Il faut normalement qu’un accord cadre soit trouvé fin mars 2015 pour donner le temps à un accord technique d’être constitué pour fin juin 2015. Du côté iranien, le guide Ali Khamenei a montré qu’il soutenait toujours l’effort de négociations. C’est un fait très important car cela signifie que le gouvernement actuel, même s’il est critiqué par les plus durs, est malgré tout soutenu par le guide. On sait que ce dernier aurait écrit à Barack Obama en évoquant l’ennemi commun aux deux pays qu’est l’Organisation État islamique (Daech). Le simple fait d’une correspondance entre ces deux pays est une chose très positive pour les négociations.
Côté américain, Barack Obama veut lui-aussi toujours trouver un accord avec l’Iran. Les négociations avancent lentement mais restent soutenues par cette volonté commune d’aboutir des gouvernements américain et iranien. Néanmoins, il y a peut-être encore à l’heure actuelle des divergences concernant le rythme de levée des sanctions. En effet, les Iraniens demandent que toutes les sanctions soient abandonnées dès qu’un accord sera trouvé ; alors qu’aux États-Unis, un certain nombre de sanctions ont été votées par le Congrès et ne peuvent donc être annulées que par ce dernier. Par ailleurs, maintenir un certain nombre de sanctions en place est vu du côté occidental comme un moyen de maintenir la pression sur l’Iran. On sait que le gouvernement israélien est notamment opposé à tout accord. Benyamin Netanyahou va ainsi s’adresser au Congrès américain le mardi 3 mars, probablement sur ce sujet, sans y avoir été invité par Barack Obama.

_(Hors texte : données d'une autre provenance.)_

(* ===== verification/Effects.v ===== *)
(** * Effects: mutable state, the clock and fresh identifiers

    A method that mutates shared objects, reads [datetime.now(UTC)] or calls
    [uuid4()] is a computation of [M S A]: it takes the environment (the whole
    sequence of clock readings and identifiers, so theorems quantify over
    every clock and every generator) and the state, and returns a value or an
    exception together with the state it leaves behind.  As in Python, what a
    method wrote before it raised stays written, unless a [transaction] undoes
    it.

    [wp m Q E s] is the weakest precondition: run from state [s] under any
    environment, [m] returns a value and a state in [Q] or raises in [E]. *)

From S2P Require Import Prelude PyStr.
From Stdlib Require Import ZArith.

Record env := Env { clock : nat → datetime; ids : nat → uuid }.

(** The shared state, and how many readings and identifiers were consumed. *)
Record st (S : Type) := St { data : S; ticks : nat; drawn : nat }.
Arguments St {S} data ticks drawn.
Arguments data {S} _.
Arguments ticks {S} _.
Arguments drawn {S} _.

Definition M (S A : Type) := env → st S → res A * st S.

#[export] Instance M_ret {S} : MRet (M S) := fun A a _ s => (Ok a, s).
#[export] Instance M_bind {S} : MBind (M S) := fun A B k m e s =>
  match m e s with
  | (Ok a, s') => k a e s'
  | (Err x, s') => (Err x, s')
  end.
#[export] Instance M_fmap {S} : FMap (M S) := fun A B f m e s =>
  match m e s with
  | (Ok a, s') => (Ok (f a), s')
  | (Err x, s') => (Err x, s')
  end.

Section operations.
Context {S : Type}.

(** A computation without effects, which may raise. *)
Definition lift {A} (r : res A) : M S A := fun _ s => (r, s).

Definition throw {A} (k : exn_kind) (msg : string) : M S A := lift (raise k msg).

Definition throw_if (b : bool) (k : exn_kind) (msg : string) : M S unit :=
  lift (raise_if b k msg).

Definition get : M S S := fun _ s => (Ok (data s), s).

Definition put (x : S) : M S unit := fun _ s => (Ok tt, St x (ticks s) (drawn s)).

Definition modify (f : S → S) : M S unit :=
  fun _ s => (Ok tt, St (f (data s)) (ticks s) (drawn s)).

(** [datetime.now(UTC)] *)
Definition now : M S datetime := fun e s =>
  (Ok (clock e (ticks s)), St (data s) (Nat.succ (ticks s)) (drawn s)).

(** [uuid4()] *)
Definition uuid4 : M S uuid := fun e s =>
  (Ok (ids e (drawn s)), St (data s) (ticks s) (Nat.succ (drawn s))).

(** [try: m except K: handler] *)
Definition try_except {A} (m : M S A) (K : exn_kind) (handler : exn → M S A) : M S A :=
  fun e s =>
    match m e s with
    | (Err x, s') => if catches K (exn_class x) then handler x e s' else (Err x, s')
    | r => r
    end.

(** [try: m except Exception: handler] *)
Definition try_all {A} (m : M S A) (handler : exn → M S A) : M S A := fun e s =>
  match m e s with
  | (Err x, s') => handler x e s'
  | r => r
  end.

(** A computation that only uses the clock and the generator. *)
Definition embed {A} (m : M unit A) : M S A := fun e s =>
  let '(r, s') := m e (St tt (ticks s) (drawn s)) in (r, St (data s) (ticks s') (drawn s')).

(** A block whose writes are undone when it raises. *)
Definition transaction {A} (m : M S A) : M S A := fun e s =>
  match m e s with
  | (Ok a, s') => (Ok a, s')
  | (Err x, s') => (Err x, St (data s) (ticks s') (drawn s'))
  end.

Fixpoint for_each_m {A} (f : A → M S unit) (l : list A) : M S unit :=
  match l with
  | [] => mret tt
  | x :: l' => f x ;; for_each_m f l'
  end.

Fixpoint mapM_m {A B} (f : A → M S B) (l : list A) : M S (list B) :=
  match l with
  | [] => mret []
  | x :: l' => y ← f x; ys ← mapM_m f l'; mret (y :: ys)
  end.

(** ** Weakest preconditions *)

(** [wpi F] only considers generators whose identifiers are all in [F]; [wp] is
    the case of every generator. *)
Definition wpi (F : uuid → Prop) {A} (m : M S A) (Q : A → S → Prop) (E : exn → S → Prop) (s : S)
    : Prop :=
  ∀ e n k, (∀ j, F (ids e j)) →
    match m e (St s n k) with
    | (Ok a, s') => Q a (data s')
    | (Err x, s') => E x (data s')
    end.

#[local] Notation wp := (wpi (fun _ => True)).


Lemma wp_run {A} (m : M S A) Q E s e n k a s' :
  wp m Q E s → m e (St s n k) = (Ok a, s') → Q a (data s').
Proof. intros H Hm. specialize (H e n k (fun _ => I)). by rewrite Hm in H. Qed.

Lemma wp_run_err {A} (m : M S A) Q E s e n k x s' :
  wp m Q E s → m e (St s n k) = (Err x, s') → E x (data s').
Proof. intros H Hm. specialize (H e n k (fun _ => I)). by rewrite Hm in H. Qed.

Lemma wp_mono F {A} (m : M S A) (Q Q' : A → S → Prop) (E E' : exn → S → Prop) s :
  wpi F m Q E s → (∀ a s', Q a s' → Q' a s') → (∀ x s', E x s' → E' x s') → wpi F m Q' E' s.
Proof. intros H HQ HE e n k HF. specialize (H e n k HF). destruct (m _ _) as [[a|x] s']; auto. Qed.

Lemma wp_and F {A} (m : M S A) (Q Q' : A → S → Prop) (E E' : exn → S → Prop) s :
  wpi F m Q E s → wpi F m Q' E' s →
  wpi F m (fun a s' => Q a s' ∧ Q' a s') (fun x s' => E x s' ∧ E' x s') s.
Proof.
  intros H H' e n k HF. specialize (H e n k HF). specialize (H' e n k HF).
  destruct (m _ _) as [[a|x] s']; auto.
Qed.

Lemma wp_any F {A} (m : M S A) s : wpi F m (fun _ _ => True) (fun _ _ => True) s.
Proof. intros e n k HF. by destruct (m e _) as [[a|x] s']. Qed.

Lemma wp_ret F {A} (a : A) (Q : A → S → Prop) E s : Q a s → wpi F (mret a) Q E s.
Proof. by intros H e n k HF. Qed.

Lemma wp_bind F {A B} (m : M S A) (f : A → M S B) Q E s :
  wpi F m (fun a s' => wpi F (f a) Q E s') E s → wpi F (m ≫= f) Q E s.
Proof.
  intros H e n k HF. specialize (H e n k HF). unfold mbind, M_bind.
  destruct (m e (St s n k)) as [[a|x] s']; [|done].
  destruct s' as [d n' k']. by apply H.
Qed.

Lemma wp_lift F {A} (r : res A) Q E s :
  (∀ a, r = Ok a → Q a s) → (∀ x, r = Err x → E x s) → wpi F (lift r) Q E s.
Proof. intros HQ HE e n k HF. cbn. destruct r; auto. Qed.

Lemma wp_throw F {A} k msg (Q : A → S → Prop) (E : exn → S → Prop) s :
  E (Exn k msg) s → wpi F (throw k msg) Q E s.
Proof. by intros H e n k' HF. Qed.

Lemma wp_throw_if F b k msg (Q : unit → S → Prop) (E : exn → S → Prop) s :
  (b = false → Q tt s) → (b = true → E (Exn k msg) s) → wpi F (throw_if b k msg) Q E s.
Proof. intros HQ HE e n k' HF. destruct b; cbn; auto. Qed.

Lemma wp_get F (Q : S → S → Prop) E s : Q s s → wpi F get Q E s.
Proof. by intros H e n k HF. Qed.

Lemma wp_put F x (Q : unit → S → Prop) E s : Q tt x → wpi F (put x) Q E s.
Proof. by intros H e n k HF. Qed.

Lemma wp_modify F f (Q : unit → S → Prop) E s : Q tt (f s) → wpi F (modify f) Q E s.
Proof. by intros H e n k HF. Qed.

Lemma wp_now F (Q : datetime → S → Prop) E s : (∀ t, Q t s) → wpi F now Q E s.
Proof. intros H e n k HF. apply H. Qed.

Lemma wp_uuid4 F (Q : uuid → S → Prop) E s : (∀ u, F u → Q u s) → wpi F uuid4 Q E s.
Proof. intros H e n k HF. by apply H. Qed.

Lemma wp_uuid4_any (Q : uuid → S → Prop) E s : (∀ u, Q u s) → wp uuid4 Q E s.
Proof. intros H e n k HF. apply H. Qed.

Lemma wp_transaction F {A} (m : M S A) (Q : A → S → Prop) (E : exn → S → Prop) s :
  wpi F m Q (fun x _ => E x s) s → wpi F (transaction m) Q E s.
Proof.
  intros H e n k HF. specialize (H e n k HF). unfold transaction.
  destruct (m e (St s n k)) as [[a|x] s']; done.
Qed.

Lemma wp_try F {A} (m : M S A) K h (Q : A → S → Prop) (E : exn → S → Prop) s :
  wpi F m Q (fun x s' => if catches K (exn_class x) then wpi F (h x) Q E s' else E x s') s →
  wpi F (try_except m K h) Q E s.
Proof.
  intros H e n k HF. specialize (H e n k HF). unfold try_except.
  destruct (m e (St s n k)) as [[a|x] [d n' k']]; [done|]. cbn in H.
  destruct (catches _ _); [by apply H|done].
Qed.

Lemma wp_try_all F {A} (m : M S A) h (Q : A → S → Prop) (E : exn → S → Prop) s :
  wpi F m Q (fun x s' => wpi F (h x) Q E s') s → wpi F (try_all m h) Q E s.
Proof.
  intros H e n k HF. specialize (H e n k HF). unfold try_all.
  destruct (m e (St s n k)) as [[a|x] [d n' k']]; [done|]. by apply H.
Qed.

(** A loop keeps an invariant that its body keeps. *)
Lemma wp_for_each F {A} (f : A → M S unit) (l : list A) (I : S → Prop) (E : exn → S → Prop) s :
  I s → (∀ x s, x ∈ l → I s → wpi F (f x) (fun _ => I) E s) →
  wpi F (for_each_m f l) (fun _ => I) E s.
Proof.
  revert s. induction l as [|x l IH]; intros s Hs Hf; cbn; [by apply wp_ret|].
  apply wp_bind. eapply wp_mono; [apply Hf; [left|done]| |done].
  intros [] s' Hs'. apply IH; [done|]. intros y s'' Hy. apply Hf. by right.
Qed.

Lemma wp_mapM F {A B} (f : A → M S B) (l : list A) (I : S → Prop) (E : exn → S → Prop) s :
  I s → (∀ x s, x ∈ l → I s → wpi F (f x) (fun _ => I) E s) →
  wpi F (mapM_m f l) (fun _ => I) E s.
Proof.
  revert s. induction l as [|x l IH]; intros s Hs Hf; cbn; [by apply wp_ret|].
  apply wp_bind. eapply wp_mono; [apply Hf; [left|done]| |done].
  intros y s' Hs'. apply wp_bind. eapply wp_mono; [apply IH; [done|]| |done].
  - intros z s'' Hz. apply Hf. by right.
  - intros ys s'' Hs''. by apply wp_ret.
Qed.

(** Whatever happens, the state stays in [I]. *)
Definition keeps {A} (I : S → Prop) (m : M S A) : Prop :=
  ∀ s, I s → wp m (fun _ => I) (fun _ => I) s.

Lemma keeps_bind {A B} I (m : M S A) (f : A → M S B) :
  keeps I m → (∀ a, keeps I (f a)) → keeps I (m ≫= f).
Proof.
  intros Hm Hf s Hs. apply wp_bind. eapply wp_mono; [by apply Hm| |done].
  intros a s' Hs'. by apply Hf.
Qed.

Lemma keeps_ret {A} I (a : A) : keeps I (mret a).
Proof. intros s Hs. by apply wp_ret. Qed.

Lemma keeps_lift {A} I (r : res A) : keeps I (lift r).
Proof. intros s Hs. by apply wp_lift. Qed.

Lemma keeps_get I : keeps I get.
Proof. intros s Hs. by apply wp_get. Qed.

Lemma keeps_now I : keeps I now.
Proof. intros s Hs. by apply wp_now. Qed.

Lemma keeps_uuid4 I : keeps I uuid4.
Proof. intros s Hs. by apply wp_uuid4. Qed.

Lemma keeps_transaction {A} I (m : M S A) : keeps I m → keeps I (transaction m).
Proof.
  intros Hm s Hs. apply wp_transaction. eapply wp_mono; [by apply Hm|done|done].
Qed.

Lemma keeps_for_each {A} I (f : A → M S unit) l :
  (∀ x, x ∈ l → keeps I (f x)) → keeps I (for_each_m f l).
Proof. intros Hf s Hs. apply wp_for_each; [done|]. intros x s' Hx. by apply Hf. Qed.

Lemma keeps_mapM {A B} I (f : A → M S B) l :
  (∀ x, x ∈ l → keeps I (f x)) → keeps I (mapM_m f l).
Proof. intros Hf s Hs. apply wp_mapM; [done|]. intros x s' Hx. by apply Hf. Qed.

Lemma keeps_try {A} I (m : M S A) K h :
  keeps I m → (∀ x, keeps I (h x)) → keeps I (try_except m K h).
Proof.
  intros Hm Hh s Hs. apply wp_try. eapply wp_mono; [by apply Hm|done|].
  intros x s' Hs'. case_match; [by apply Hh|done].
Qed.

Lemma run_bind {A B} (m : M S A) (f : A → M S B) e s b s' :
  (m ≫= f) e s = (Ok b, s') ↔ ∃ a s1, m e s = (Ok a, s1) ∧ f a e s1 = (Ok b, s').
Proof.
  unfold mbind, M_bind. destruct (m e s) as [[a|x] s1]; split.
  - eauto.
  - by intros (? & ? & [= <- <-] & ?).
  - done.
  - by intros (? & ? & ? & ?).
Qed.

Lemma run_lift {A} (r : res A) e (s : st S) a s' :
  lift r e s = (Ok a, s') ↔ r = Ok a ∧ s' = s.
Proof. unfold lift. split; [by intros [= -> ->] | by intros [-> ->]]. Qed.
Lemma wp_embed F {A} (m : M unit A) (Q : A → S → Prop) (E : exn → S → Prop) s :
  (∀ a, Q a s) → (∀ x, E x s) → wpi F (embed m) Q E s.
Proof.
  intros HQ HE e n k HF. unfold embed. destruct (m e _) as [[a|x] s']; cbn; auto.
Qed.
End operations.

#[export] Hint Resolve keeps_ret keeps_lift keeps_get keeps_now keeps_uuid4 : py.

Notation wp := (wpi (fun _ => True)).

(** One step of a weakest precondition goal. *)
Ltac wp_step :=
  lazymatch goal with
  | |- wpi _ (mbind _ _) _ _ _ => apply wp_bind
  | |- wpi _ (mret _) _ _ _ => apply wp_ret
  | |- wpi _ (throw_if _ _ _) _ _ _ => apply wp_throw_if
  | |- wpi _ (throw _ _) _ _ _ => apply wp_throw
  | |- wpi _ (lift _) _ _ _ => apply wp_lift
  | |- wpi _ get _ _ _ => apply wp_get
  | |- wpi _ (put _) _ _ _ => apply wp_put
  | |- wpi _ (modify _) _ _ _ => apply wp_modify
  | |- wpi _ now _ _ _ => apply wp_now
  | |- wpi (fun _ => True) uuid4 _ _ _ => apply wp_uuid4_any
  | |- wpi _ uuid4 _ _ _ => apply wp_uuid4
  | |- wpi _ (transaction _) _ _ _ => apply wp_transaction
  | |- wpi _ (try_except _ _ _) _ _ _ => apply wp_try
  | |- wpi _ (try_all _ _) _ _ _ => apply wp_try_all
  | |- wpi _ (embed _) _ _ _ => apply wp_embed
  | |- wpi _ (match ?x with _ => _ end) _ _ _ => destruct x eqn:?
  end.

(** Split the run of a computation that returned. *)
Ltac inv_run :=
  repeat match goal with
  | H : (_ ≫= _) _ _ = (Ok _, _) |- _ =>
      let a := fresh "a" in let s := fresh "s" in let Ha := fresh "Hr" in
      apply run_bind in H as (a & s & Ha & H)
  | H : lift _ _ _ = (Ok _, _) |- _ =>
      let Hs := fresh "Hs" in apply run_lift in H as [H Hs]; try subst
  | H : throw_if _ _ _ _ _ = (Ok _, _) |- _ => unfold throw_if in H
  | H : throw _ _ _ _ = (Ok _, _) |- _ => discriminate H
  | H : mret _ _ _ = (Ok _, _) |- _ => injection H as H; try subst
  | H : get _ _ = (Ok _, _) |- _ => injection H as H; try subst
  | H : now _ _ = (Ok _, _) |- _ => injection H as H; try subst
  | H : uuid4 _ _ = (Ok _, _) |- _ => injection H as H; try subst
  | H : put _ _ _ = (Ok _, _) |- _ => injection H as H; try subst
  | H : modify _ _ _ = (Ok _, _) |- _ => injection H as H; try subst
  | H : raise_if _ _ _ = Ok _ |- _ => apply raise_if_ok in H
  | H : Ok _ = Ok _ |- _ => injection H as H; try subst
  end.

Cet accord apparait d’autant plus important qu’il n’y a pas d’autre alternative envisageable qu’un succès des négociations. Dans le cas contraire, l’Iran pourrait revenir à un niveau d’enrichissement d’uranium à 20 %, ce qui rapprocherait le pays du niveau militaire à 90 % (depuis l’accord de novembre 2013, l’Iran a limité son enrichissement à 5 %, soit un niveau correspondant à une utilisation « civile ») et les tensions internationales monteraient d’un cran. Tout espoir de coopération avec l’Iran pour lutter contre Daech disparaitrait. Enfin, le gouvernement « modéré » d’Hassan Rohani serait considérablement affaibli par rapport aux courants les plus radicaux en Iran…

Quel rôle la France joue-t-elle dans ces négociations ?
Certains diront que la France est finalement cohérente avec sa position passée dans la mesure où l’Iran a selon elle toujours eu le droit au nucléaire civil. Il est vrai que les négociations sont plutôt menées entre les États-Unis et l’Iran, et que les Européens n’en sont finalement qu’informés dès que des progrès tangibles sont observés. Mais la France a-t-elle pris conscience des enjeux que représentent ces négociations et adopte-elle, sur ce sujet, une diplomatie qui soit à la hauteur ? Cet accord représente un tel enjeu pour l’Iran mais également pour la région et pour la lutte contre Daech que la France devrait peut-être adopter une position plus offensive ou jouer un rôle de médiateur. Actuellement, le pays donne davantage l’impression d’être spectateur et attentiste de la dynamique diplomatique qui se joue entre l’Iran et les États-Unis. De mon point de vue, c’est une chose que l’on peut regretter car la France dans d’autres occasions, sait jouer un rôle différent, beaucoup plus actif de « médiateur ».